So we could say, well, there's a dominance hierarchy in that society, and that's masculine, and there's all the things that challenge the dominance hierarchy, and they're outside, and they're feminine. The weirdest thing about that, however, is that it actually works. You know, we've gone away with that for some reason; it seems to be perfectly reasonable to map the world in that manner; it keeps us going.
All right, I'm going to try to explain this. This is now a chemical symbol. At the bottom of the symbol, there's this round thing with wings. Do you ever see Harry Potter? Yeah, you know the game Quidditch? You remember what they chase? They chase a gold one of those. All right, so they call that the snitch, I believe.
And there's a little fragment of soul, and it's a very interesting idea, because for the alchemists, the primary element of reality, whatever that was, could be conceptualized as this thing—this round chaos. And what it was conceptualized of, in part, was it was a container from which matter and spirit could emerge.

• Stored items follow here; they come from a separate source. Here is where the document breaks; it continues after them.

(** X13: when no entry of the desired vector equals 1, a net with at least
    one output unit is always counted as misclassifying. *)
Theorem AnnTestClassError_unlabelled net desired :
  (0 < count_of (OUTPUT_UNITS net))%nat →
  (∀ k, (k < count_of (OUTPUT_UNITS net))%nat →
        feq (rd desired k) (of_int 1) = false) →
  AnnTestClassError net desired = 1.
Proof.
  intros Hpos Hno. unfold AnnTestClassError. cbv zeta.
  set (outputs := count_of (OUTPUT_UNITS net)) in *.
  destruct (class_scan_spec desired outputs 0) as ([_ Hle] & _ & Hhit).
  cbv zeta in Hle, Hhit.
  assert (Hc : class_scan desired outputs 0 = outputs).
  { destruct (decide (class_scan desired outputs 0 < 0 + outputs)%nat)
      as [Hlt|Hge]; [|lia].
    rewrite Hno in Hhit by lia. specialize (Hhit Hlt). discriminate. }
  rewrite Hc.
  pose proof (class_max_lt (output (lay net 0)) outputs) as Hlt.
  destruct (Nat.eqb_spec (class_max (output (lay net 0)) outputs).1 outputs)
    as [Heq|Hne]; [lia | reflexivity].
Qed.

(** X14: with the desired vector labelling class [c] (its first entry equal
    to 1) and outputs that [<] orders, the net is counted as right
    exactly when no output exceeds that of unit [c] and every output at a
    lower index is strictly below it: ties go to the lowest index. *)
Theorem AnnTestClassError_correct {FR : FloatOrder F} net desired c :
  let outputs := count_of (OUTPUT_UNITS net) in
  let out := output (lay net 0) in
  (c < outputs)%nat →
  feq (rd desired c) (of_int 1) = true →
  (∀ k, (k < c)%nat → feq (rd desired k) (of_int 1) = false) →
  (∀ a b c, (a < outputs)%nat → (b < outputs)%nat → (c < outputs)%nat →
     flt (rd out a) (rd out b) = false → flt (rd out b) (rd out c) = false →
     flt (rd out a) (rd out c) = false) →
  AnnTestClassError net desired = 0 ↔
  (∀ k, (k < outputs)%nat → flt (rd out c) (rd out k) = false) ∧
  (∀ k, (k < c)%nat → flt (rd out k) (rd out c) = true).
Proof.
  cbv zeta. intros Hc Hone Hfirst Hnt.
  set (outputs := count_of (OUTPUT_UNITS net)) in *.
  set (out := output (lay net 0)) in *.
  unfold AnnTestClassError. cbv zeta. fold outputs. fold out.
  destruct (class_scan_spec desired outputs 0) as ([_ Hle] & Hbefore & Hhit).
  cbv zeta in Hle, Hbefore, Hhit.
  assert (Hcid : class_scan desired outputs 0 = c).
  { set (c' := class_scan desired outputs 0) in *.
    destruct (Nat.lt_trichotomy c' c) as [Hlt|[Heq|Hgt]]; [|exact Heq|].
    - rewrite Hfirst in Hhit by exact Hlt. specialize (Hhit ltac:(lia)).
      discriminate.
    - rewrite Hbefore in Hone by lia. discriminate. }
  rewrite Hcid.
  destruct (class_max_spec out outputs Hnt) as [Hall Hlow].
  pose proof (class_max_lt out outputs) as Hlt.
  set (outid := (class_max out outputs).1) in *.
  destruct (Nat.eqb_spec outid c) as [Heq|Hne]; simpl.
  - split; [intros _; rewrite <- Heq; split; assumption | reflexivity].
  - split; [discriminate|]. intros [Hall' Hlow']. exfalso.
    destruct (Nat.lt_trichotomy outid c) as [Hlt'|[Heq|Hgt]]; [|lia|].
    + pose proof (Hlow' outid Hlt') as A. rewrite Hall in A by lia.
      discriminate.
    + pose proof (Hlow c Hgt) as A. rewrite Hall' in A by lia. discriminate.
Qed.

And you might ask, well, what does that mean? This is what it means. When a child experiences something it can't predict, it does the thing that led to that uncertain outcome over and over and over and over until it can map it. And then you think, well, what did the child do? What the child did was take the domain of that which it did not understand and it transformed it into matter, which is the predictable world of entities and spirit, which is the internal psychological structure that's adapted to that.
And so what the alchemists basically conceptualized was that what exists outside of your conceptual framework is something like unrealized potential. And when you interact with that unrealized potential, you actualize it, and you actualize it into two component elements, one being the material world and the other being your own psychological structure. That's why they conceptualized matter and spirit, the container of matter and spirit, as the ultimate reality.
And out of that emerged something that was quite primordial, which is the dragon. Now one of the things we know—remember in the Genesis story, it's the snake that gives people vision? Remember that? It gives them wisdom, and it also produces self-consciousness. There's a woman named Lynn Isbell who's an anthropologist in LA, and she was very interested in human beings' sight because we can really see; we can see better than any other creature except predatory birds. We can see way better than most primates.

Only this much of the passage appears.